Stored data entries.
..........

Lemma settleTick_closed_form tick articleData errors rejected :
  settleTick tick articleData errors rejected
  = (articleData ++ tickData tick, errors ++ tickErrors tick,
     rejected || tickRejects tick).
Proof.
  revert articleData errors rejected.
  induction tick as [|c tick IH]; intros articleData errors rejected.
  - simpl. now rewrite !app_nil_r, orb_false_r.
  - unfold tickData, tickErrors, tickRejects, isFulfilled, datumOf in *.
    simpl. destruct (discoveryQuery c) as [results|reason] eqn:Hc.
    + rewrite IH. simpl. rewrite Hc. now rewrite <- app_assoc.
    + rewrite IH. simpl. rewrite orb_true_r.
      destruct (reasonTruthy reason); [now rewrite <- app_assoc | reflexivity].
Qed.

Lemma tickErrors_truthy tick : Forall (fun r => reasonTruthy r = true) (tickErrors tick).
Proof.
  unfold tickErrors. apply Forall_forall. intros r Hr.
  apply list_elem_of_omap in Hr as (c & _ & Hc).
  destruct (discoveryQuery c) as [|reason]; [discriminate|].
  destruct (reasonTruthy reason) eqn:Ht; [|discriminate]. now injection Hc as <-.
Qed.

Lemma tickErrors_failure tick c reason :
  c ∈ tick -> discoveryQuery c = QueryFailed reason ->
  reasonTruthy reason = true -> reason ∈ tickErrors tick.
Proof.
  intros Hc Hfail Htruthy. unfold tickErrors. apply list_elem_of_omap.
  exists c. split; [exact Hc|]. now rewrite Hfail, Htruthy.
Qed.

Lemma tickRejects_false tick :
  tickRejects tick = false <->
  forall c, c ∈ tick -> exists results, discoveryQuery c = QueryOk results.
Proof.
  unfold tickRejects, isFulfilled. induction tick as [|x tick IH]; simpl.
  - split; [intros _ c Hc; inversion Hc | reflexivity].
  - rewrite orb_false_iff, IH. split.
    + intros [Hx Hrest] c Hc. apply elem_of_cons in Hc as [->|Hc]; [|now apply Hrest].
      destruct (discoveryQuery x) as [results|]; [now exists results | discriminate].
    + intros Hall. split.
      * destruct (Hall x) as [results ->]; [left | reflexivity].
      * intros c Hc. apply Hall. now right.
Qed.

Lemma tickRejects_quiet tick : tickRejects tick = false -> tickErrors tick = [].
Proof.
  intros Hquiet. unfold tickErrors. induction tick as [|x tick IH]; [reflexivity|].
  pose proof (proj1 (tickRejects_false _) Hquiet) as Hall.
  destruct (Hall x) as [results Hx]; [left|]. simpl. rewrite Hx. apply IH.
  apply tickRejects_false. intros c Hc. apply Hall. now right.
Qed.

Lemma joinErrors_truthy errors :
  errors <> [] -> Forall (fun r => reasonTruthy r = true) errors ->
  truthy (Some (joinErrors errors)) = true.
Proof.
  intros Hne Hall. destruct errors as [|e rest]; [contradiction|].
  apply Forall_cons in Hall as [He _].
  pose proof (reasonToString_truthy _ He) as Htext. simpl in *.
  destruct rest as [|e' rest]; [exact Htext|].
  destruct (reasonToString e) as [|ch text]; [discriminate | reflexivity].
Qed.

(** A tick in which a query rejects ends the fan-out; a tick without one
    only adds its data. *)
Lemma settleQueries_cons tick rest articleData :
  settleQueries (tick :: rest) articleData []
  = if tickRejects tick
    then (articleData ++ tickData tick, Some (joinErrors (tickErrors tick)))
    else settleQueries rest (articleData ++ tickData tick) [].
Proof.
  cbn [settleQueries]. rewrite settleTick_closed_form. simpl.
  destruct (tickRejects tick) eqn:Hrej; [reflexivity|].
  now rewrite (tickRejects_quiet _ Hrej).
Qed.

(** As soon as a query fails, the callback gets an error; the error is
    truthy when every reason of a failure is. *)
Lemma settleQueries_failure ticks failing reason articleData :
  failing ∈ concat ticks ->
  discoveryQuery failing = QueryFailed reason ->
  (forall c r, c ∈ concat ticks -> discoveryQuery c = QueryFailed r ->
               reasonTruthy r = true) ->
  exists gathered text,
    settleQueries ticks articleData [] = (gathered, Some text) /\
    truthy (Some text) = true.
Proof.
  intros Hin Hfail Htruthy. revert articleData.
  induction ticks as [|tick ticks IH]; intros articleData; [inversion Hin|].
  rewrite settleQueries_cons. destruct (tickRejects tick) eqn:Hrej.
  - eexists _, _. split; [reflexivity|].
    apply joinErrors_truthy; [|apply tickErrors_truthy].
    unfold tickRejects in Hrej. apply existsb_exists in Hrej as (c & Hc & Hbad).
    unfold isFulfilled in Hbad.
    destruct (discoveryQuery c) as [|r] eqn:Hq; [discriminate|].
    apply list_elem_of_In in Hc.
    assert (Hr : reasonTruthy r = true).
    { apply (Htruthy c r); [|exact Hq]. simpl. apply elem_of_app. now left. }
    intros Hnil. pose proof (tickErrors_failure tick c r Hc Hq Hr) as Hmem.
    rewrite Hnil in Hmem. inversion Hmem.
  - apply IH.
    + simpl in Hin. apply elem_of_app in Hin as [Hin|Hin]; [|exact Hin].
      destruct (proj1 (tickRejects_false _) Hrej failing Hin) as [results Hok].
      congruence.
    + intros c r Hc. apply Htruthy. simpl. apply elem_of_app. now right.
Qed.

..........

Prompt.
What you give back must match the records word for word.

Answer box.
Lemma settleTick_closed_form tick articleData errors rejected :
  settleTick tick articleData errors rejected
  = (articleData ++ tickData tick, errors ++ tickErrors tick,
     rejected || tickRejects tick).
Proof.
  revert articleData errors rejected.
  induction tick as [|c tick IH]; intros articleData errors rejected.
  - simpl. now rewrite !app_nil_r, orb_false_r.
  - unfold tickData, tickErrors, tickRejects, isFulfilled, datumOf in *.
    simpl. destruct (discoveryQuery c) as [results|reason] eqn:Hc.
    + rewrite IH. simpl. rewrite Hc. now rewrite <- app_assoc.
    + rewrite IH. simpl. rewrite orb_true_r.
      destruct (reasonTruthy reason); [now rewrite <- app_assoc | reflexivity].
Qed.

Lemma tickErrors_truthy tick : Forall (fun r => reasonTruthy r = true) (tickErrors tick).
Proof.
  unfold tickErrors. apply Forall_forall. intros r Hr.
  apply list_elem_of_omap in Hr as (c & _ & Hc).
  destruct (discoveryQuery c) as [|reason]; [discriminate|].
  destruct (reasonTruthy reason) eqn:Ht; [|discriminate]. now injection Hc as <-.
Qed.

Lemma tickErrors_failure tick c reason :
  c ∈ tick -> discoveryQuery c = QueryFailed reason ->
  reasonTruthy reason = true -> reason ∈ tickErrors tick.
Proof.
  intros Hc Hfail Htruthy. unfold tickErrors. apply list_elem_of_omap.
  exists c. split; [exact Hc|]. now rewrite Hfail, Htruthy.
Qed.

Lemma tickRejects_false tick :
  tickRejects tick = false <->
  forall c, c ∈ tick -> exists results, discoveryQuery c = QueryOk results.
Proof.
  unfold tickRejects, isFulfilled. induction tick as [|x tick IH]; simpl.
  - split; [intros _ c Hc; inversion Hc | reflexivity].
  - rewrite orb_false_iff, IH. split.
    + intros [Hx Hrest] c Hc. apply elem_of_cons in Hc as [->|Hc]; [|now apply Hrest].
      destruct (discoveryQuery x) as [results|]; [now exists results | discriminate].
    + intros Hall. split.
      * destruct (Hall x) as [results ->]; [left | reflexivity].
      * intros c Hc. apply Hall. now right.
Qed.

Lemma tickRejects_quiet tick : tickRejects tick = false -> tickErrors tick = [].
Proof.
  intros Hquiet. unfold tickErrors. induction tick as [|x tick IH]; [reflexivity|].
  pose proof (proj1 (tickRejects_false _) Hquiet) as Hall.
  destruct (Hall x) as [results Hx]; [left|]. simpl. rewrite Hx. apply IH.
  apply tickRejects_false. intros c Hc. apply Hall. now right.
Qed.

Lemma joinErrors_truthy errors :
  errors <> [] -> Forall (fun r => reasonTruthy r = true) errors ->
  truthy (Some (joinErrors errors)) = true.
Proof.
  intros Hne Hall. destruct errors as [|e rest]; [contradiction|].
  apply Forall_cons in Hall as [He _].
  pose proof (reasonToString_truthy _ He) as Htext. simpl in *.
  destruct rest as [|e' rest]; [exact Htext|].
  destruct (reasonToString e) as [|ch text]; [discriminate | reflexivity].
Qed.

(** A tick in which a query rejects ends the fan-out; a tick without one
    only adds its data. *)
Lemma settleQueries_cons tick rest articleData :
  settleQueries (tick :: rest) articleData []
  = if tickRejects tick
    then (articleData ++ tickData tick, Some (joinErrors (tickErrors tick)))
    else settleQueries rest (articleData ++ tickData tick) [].
Proof.
  cbn [settleQueries]. rewrite settleTick_closed_form. simpl.
  destruct (tickRejects tick) eqn:Hrej; [reflexivity|].
  now rewrite (tickRejects_quiet _ Hrej).
Qed.

(** As soon as a query fails, the callback gets an error; the error is
    truthy when every reason of a failure is. *)
Lemma settleQueries_failure ticks failing reason articleData :
  failing ∈ concat ticks ->
  discoveryQuery failing = QueryFailed reason ->
  (forall c r, c ∈ concat ticks -> discoveryQuery c = QueryFailed r ->
               reasonTruthy r = true) ->
  exists gathered text,
    settleQueries ticks articleData [] = (gathered, Some text) /\
    truthy (Some text) = true.
Proof.
  intros Hin Hfail Htruthy. revert articleData.
  induction ticks as [|tick ticks IH]; intros articleData; [inversion Hin|].
  rewrite settleQueries_cons. destruct (tickRejects tick) eqn:Hrej.
  - eexists _, _. split; [reflexivity|].
    apply joinErrors_truthy; [|apply tickErrors_truthy].
    unfold tickRejects in Hrej. apply existsb_exists in Hrej as (c & Hc & Hbad).
    unfold isFulfilled in Hbad.
    destruct (discoveryQuery c) as [|r] eqn:Hq; [discriminate|].
    apply list_elem_of_In in Hc.
    assert (Hr : reasonTruthy r = true).
    { apply (Htruthy c r); [|exact Hq]. simpl. apply elem_of_app. now left. }
    intros Hnil. pose proof (tickErrors_failure tick c r Hc Hq Hr) as Hmem.
    rewrite Hnil in Hmem. inversion Hmem.
  - apply IH.
    + simpl in Hin. apply elem_of_app in Hin as [Hin|Hin]; [|exact Hin].
      destruct (proj1 (tickRejects_false _) Hrej failing Hin) as [results Hok].
      congruence.
    + intros c r Hc. apply Htruthy. simpl. apply elem_of_app. now right.
Qed.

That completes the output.